Foram quatro os Imperadores desde o Peregrino até Galduíno I Dorinsor, o Imperador de Arcadênsia de 1381 até os dias atuais. Muito do crescimento do Império nesses quase um século e meio foi devido ao forte senso de promoção ao desenvolvimento econômico enraizado nas tradições da família. Devido à sua admiração pelo mercado, os Dorinsor passaram a ser chamados de “Imperadores Burgueses”, embora tivessem abandonado todos os seus portos, companhias de exportação e navios assim que subiram ao Trono da Flor. Da burguesia os Dorinsor não tiraram nada mais do que alguma simpatia, mesmo a própria ascensão burguesa tivesse dependido, em grande medida, dos esforços dos Imperadores Ilustrados em desenvolver economicamente todo o país.

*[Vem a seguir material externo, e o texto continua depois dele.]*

(** * Oil 3-2-1 crack spread: the numeric pipeline of generate_oil_analysis.py

    A shallow embedding of [load_price_history], [compute_crack],
    [compute_percentile], [plot_crack_time_series], [build_scenario_table]
    and [write_market_note], with the pandas and numpy operations they call
    written out on lists. *)

From Stdlib Require Import ZArith Floats.SpecFloat.
From stdpp Require Import gmap strings list sorting.

Open Scope Z_scope.
Open Scope nat_scope.

(** ** float64

    Python floats and numpy float64 cells are IEEE 754 binary64 numbers:
    [spec_float] at precision 53 and maximal exponent 1024, every operation
    rounding to nearest, ties to even.  A missing value is NaN. *)

Module F64.

Definition float := spec_float.

Definition prec : Z := 53.
Definition emax : Z := 1024.

Definition nan : float := S754_nan.

Definition is_nan (x : float) : bool :=
  match x with S754_nan => true | _ => false end.

Definition opp : float -> float := SFopp.
Definition add : float -> float -> float := SFadd prec emax.
Definition sub : float -> float -> float := SFsub prec emax.
Definition mul : float -> float -> float := SFmul prec emax.
Definition div : float -> float -> float := SFdiv prec emax.

Definition eqb : float -> float -> bool := SFeqb.
Definition ltb : float -> float -> bool := SFltb.
Definition leb : float -> float -> bool := SFleb.

(** An integer as a float ([float(n)], or numpy's cast of an int64). *)
Definition of_Z (z : Z) : float := binary_normalize prec emax z 0 false.
Definition of_nat (n : nat) : float := of_Z (Z.of_nat n).

(** The decimal literal [n / 10^k]: the binary64 number nearest to it, which
    is what the correctly rounded quotient of the two integers gives. *)
Definition dec (n : Z) (k : nat) : float := div (of_Z n) (of_Z (10 ^ Z.of_nat k)).

#[global] Arguments opp : simpl never.
#[global] Arguments add : simpl never.
#[global] Arguments sub : simpl never.
#[global] Arguments mul : simpl never.
#[global] Arguments div : simpl never.
#[global] Arguments eqb : simpl never.
#[global] Arguments ltb : simpl never.
#[global] Arguments leb : simpl never.
#[global] Arguments of_Z : simpl never.
#[global] Arguments of_nat : simpl never.
#[global] Arguments dec : simpl never.

End F64.

Abbreviation float := F64.float.

(** A valid entry of a series is one that is not missing. *)
Abbreviation valid x := (F64.is_nan x = false).

Declare Scope f64_scope.
Delimit Scope f64_scope with f64.
Infix "+" := F64.add : f64_scope.
Infix "-" := F64.sub : f64_scope.
Infix "*" := F64.mul : f64_scope.
Infix "/" := F64.div : f64_scope.
(** ** [print_list] and [list], case by case *)

Lemma bind_lift {A B} (o : outcome A) (k : A → M B) :
  bind (lift o) k = match o with
                    | Return a => k a
                    | Raise e => ([], Raise e)
                    end.
Proof. destruct o as [a|e]; cbn; [by destruct (k a)|done]. Qed.

Lemma print_list_cases (self : App) (objects : value)
    (fields : option (list string)) (fields_map : option (gmap string string)) :
  print_list self objects fields fields_map =
    match display_fields objects fields with
    | Raise e => ([], Raise e)
    | Return fields =>
        match headers_of (default FIELDS_MAP fields_map) fields with
        | None => ([], Raise (mk_exn SystemExit unmapped_field_message))
        | Some headers =>
            match table_rows objects fields with
            | Raise e => ([], Raise e)
            | Return rows =>
                ([if (Z.of_nat (length rows) >? get_terminal_size.1)%Z
                  then EchoPager (tabulate rows headers)
                  else Echo (tabulate rows headers)],
                 Return tt)
            end
        end
    end.
Proof.
  unfold print_list.
  assert (∀ fs : list string,
    (do headers <- map_fields self fs (default FIELDS_MAP fields_map);
     do table_data <- lift (table_rows objects fs);
     let table := tabulate table_data headers in
     let '(t_height, _) := get_terminal_size in
     if (Z.of_nat (length table_data) >? t_height)%Z
     then emit (EchoPager table)
     else echo table)
    = match headers_of (default FIELDS_MAP fields_map) fs with
      | None => ([], Raise (mk_exn SystemExit unmapped_field_message))
      | Some headers =>
          match table_rows objects fs with
          | Raise e => ([], Raise e)
          | Return rows =>
              ([if (Z.of_nat (length rows) >? get_terminal_size.1)%Z
                then EchoPager (tabulate rows headers)
                else Echo (tabulate rows headers)],
               Return tt)
          end
      end) as Hrest.
  { intros fs. rewrite map_fields_cases.
    destruct (headers_of _ fs) as [headers|]; [|done].
    change (bind ([], Return headers) ?k) with (bind (lift (Return headers)) k).
    rewrite bind_lift, bind_lift.
    destruct (table_rows objects fs) as [rows|e]; [|done].
    destruct get_terminal_size as [h w]. cbn. by case_match. }
  unfold display_fields. destruct fields as [fs|].
  - change (ret fs) with (lift (Return fs)). rewrite bind_lift. apply Hrest.
  - rewrite bind_lift.
    destruct (first_item objects) as [first_obj|e]; cbn [obind]; [|done].
    rewrite bind_lift.
    destruct (keys first_obj) as [fs|e]; [|done]. apply Hrest.
Qed.

Lemma list_cases (self : App) (data : dict) (fields : option (list string)) :
  let rn := resource_name self in
  let query := Request GET rn None data in
  list_ self data fields =
    match resource_get (api self) rn data with
    | Raise e => ([query], result (on_api_error self "list" data e))
    | Return response =>
        match (if truthy response
               then obind (getitem response "data") (λ d, getitem d rn)
               else Return (VList [])) with
        | Raise e => ([query], Raise e)
        | Return objects =>
            if truthy objects
            then (query :: trace (print_list self objects fields None),
                  result (print_list self objects fields None))
            else ([query;
                   Echo ("No " +:+ singular self +:+ " found matching args: "
                         +:+ pretty_dict data +:+ "!")],
                  Return tt)
        end
    end.
Proof.
  intros rn query.
  destruct (resource_get (api self) rn data) as [response|e] eqn:Hget.
  - unfold list_, list_via, get, bind, lift, emit, try_except. cbn.
    fold rn. rewrite Hget. cbn.
    destruct (truthy response); cbn.
    + destruct (obind _ _) as [objects|e]; cbn; [|done].
      destruct (truthy objects); cbn; [|done].
      by destruct (print_list self objects fields None).
    + done.
  - unfold list_. by rewrite (list_via_failure _ _ _ _ e).
Qed.

Lemma response_objects_found (rn : string) (response : value) (objects : list value) :
  response_objects rn response = Some objects →
  truthy response = true ∧
  obind (getitem response "data") (λ d, getitem d rn) = Return (VList objects).
Proof.
  unfold response_objects. intros Hobjects.
  destruct response as [| | | | |d|]; try done. cbn.
  destruct (d !! "data") as [[| | | | |by_resource|]|] eqn:Hdata; try done. cbn.
  destruct (by_resource !! rn) as [[| | | |l| |]|]; try done.
  injection Hobjects as ->. split; [|done].
  rewrite bool_decide_eq_false_2; [done|].
  intros ->. by rewrite lookup_empty in Hdata.
Qed.

(** ** The table *)

Lemma row_cases (d : dict) (fields : list string) :
  (∃ row, comprehension (λ f, getitem (VDict d) f) fields = Return row ∧
          Forall2 (λ f v, d !! f = Some v) fields row) ∨
  (∃ g, g ∈ fields ∧ d !! g = None ∧
        comprehension (λ f, getitem (VDict d) f) fields = Raise (mk_exn KeyError g)).
Proof.
  induction fields as [|f fields IH]; cbn in *.
  - left. exists []. by split.
  - destruct (d !! f) as [v|] eqn:Hf.
    + destruct IH as [(row & -> & Hrow)|(g & Hin & Hg & ->)].
      * left. exists (v :: row). split; [done|by constructor].
      * right. exists g. split; [by apply list_elem_of_further|done].
    + right. exists f. split; [apply list_elem_of_here|done].
Qed.

Lemma rows_cases (l : list dict) (fields : list string) :
  (∃ rows, table_rows (VList (VDict <$> l)) fields = Return rows ∧
           Forall2 (λ d row, Forall2 (λ f v, d !! f = Some v) fields row) l rows) ∨
  (∃ d g, d ∈ l ∧ g ∈ fields ∧ d !! g = None ∧
          table_rows (VList (VDict <$> l)) fields = Raise (mk_exn KeyError g)).
Proof.
  unfold table_rows. cbn [iterate obind].
  induction l as [|d l IH].
  - left. exists []. by split.
  - rewrite fmap_cons. cbn [comprehension].
    destruct (row_cases d fields) as [(row & -> & Hrow)|(g & Hin & Hg & ->)].
    + destruct IH as [(rows & -> & Hrows)|(d' & g & Hd' & Hin & Hg & ->)].
      * left. exists (row :: rows). split; [done|by constructor].
      * right. exists d', g. by split; [apply list_elem_of_further|].
    + right. exists d, g. by split; [apply list_elem_of_here|].
Qed.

Dos nove Imperadores Dorinsor até Galduíno I, apenas um não recebeu um cognome que significasse algo altivo, virtuoso, esplendoroso. Os reinados dos Imperadores da Dinastia Dorinsor foram longos e prósperos, e sequer uma guerra foi perdida por eles. As matrizes para a revolta vieram, contudo, da própria disseminação do espírito diplomático, democrático e libertário dessa virtuosa família. Ninguém nunca duvidou até hoje que sem os Dorinsor não haveria Arcadênsia moderna, e sem Arcadênsia moderna não haveria Império. Se a instabilidade dos nossos nobres e dos nossos Imperadores determinasse as nossas condições de vida, continuaríamos presos aos nossos senhores feudais ou aos senhores de escravos, como boa parte das pessoas ao redor do mundo ainda vivem (com exceção, claro, da gente que vive na maioria dos países no Toreno). As condições invejáveis de vida do arcadensita médio são comparáveis às condições de vida do mais poderoso rei do Extremo Ocidente, e o nosso cidadão tem mais regalias civis do que qualquer fidalgo do Extremo Oriente. Seja nos desertos desta banda do mundo ou nas montanhas daquela outra banda, a verdade é una: nunca antes uma só Dinastia ofereceu tanto a um país num curto período de tempo quanto os Dorinsor. Estão sendo quase exatamente trezentos anos de crescimento até o infinito. Que o infinito dure muitos anos.

Texto extraído do Dicionário da História (pp. 306, seção D — edição da revista O Expresso Histórico), lançado e impresso pela FCDF do Fórum Imperial de Trienhoste. Escrito por Idevran Florduart em 11/06/1408.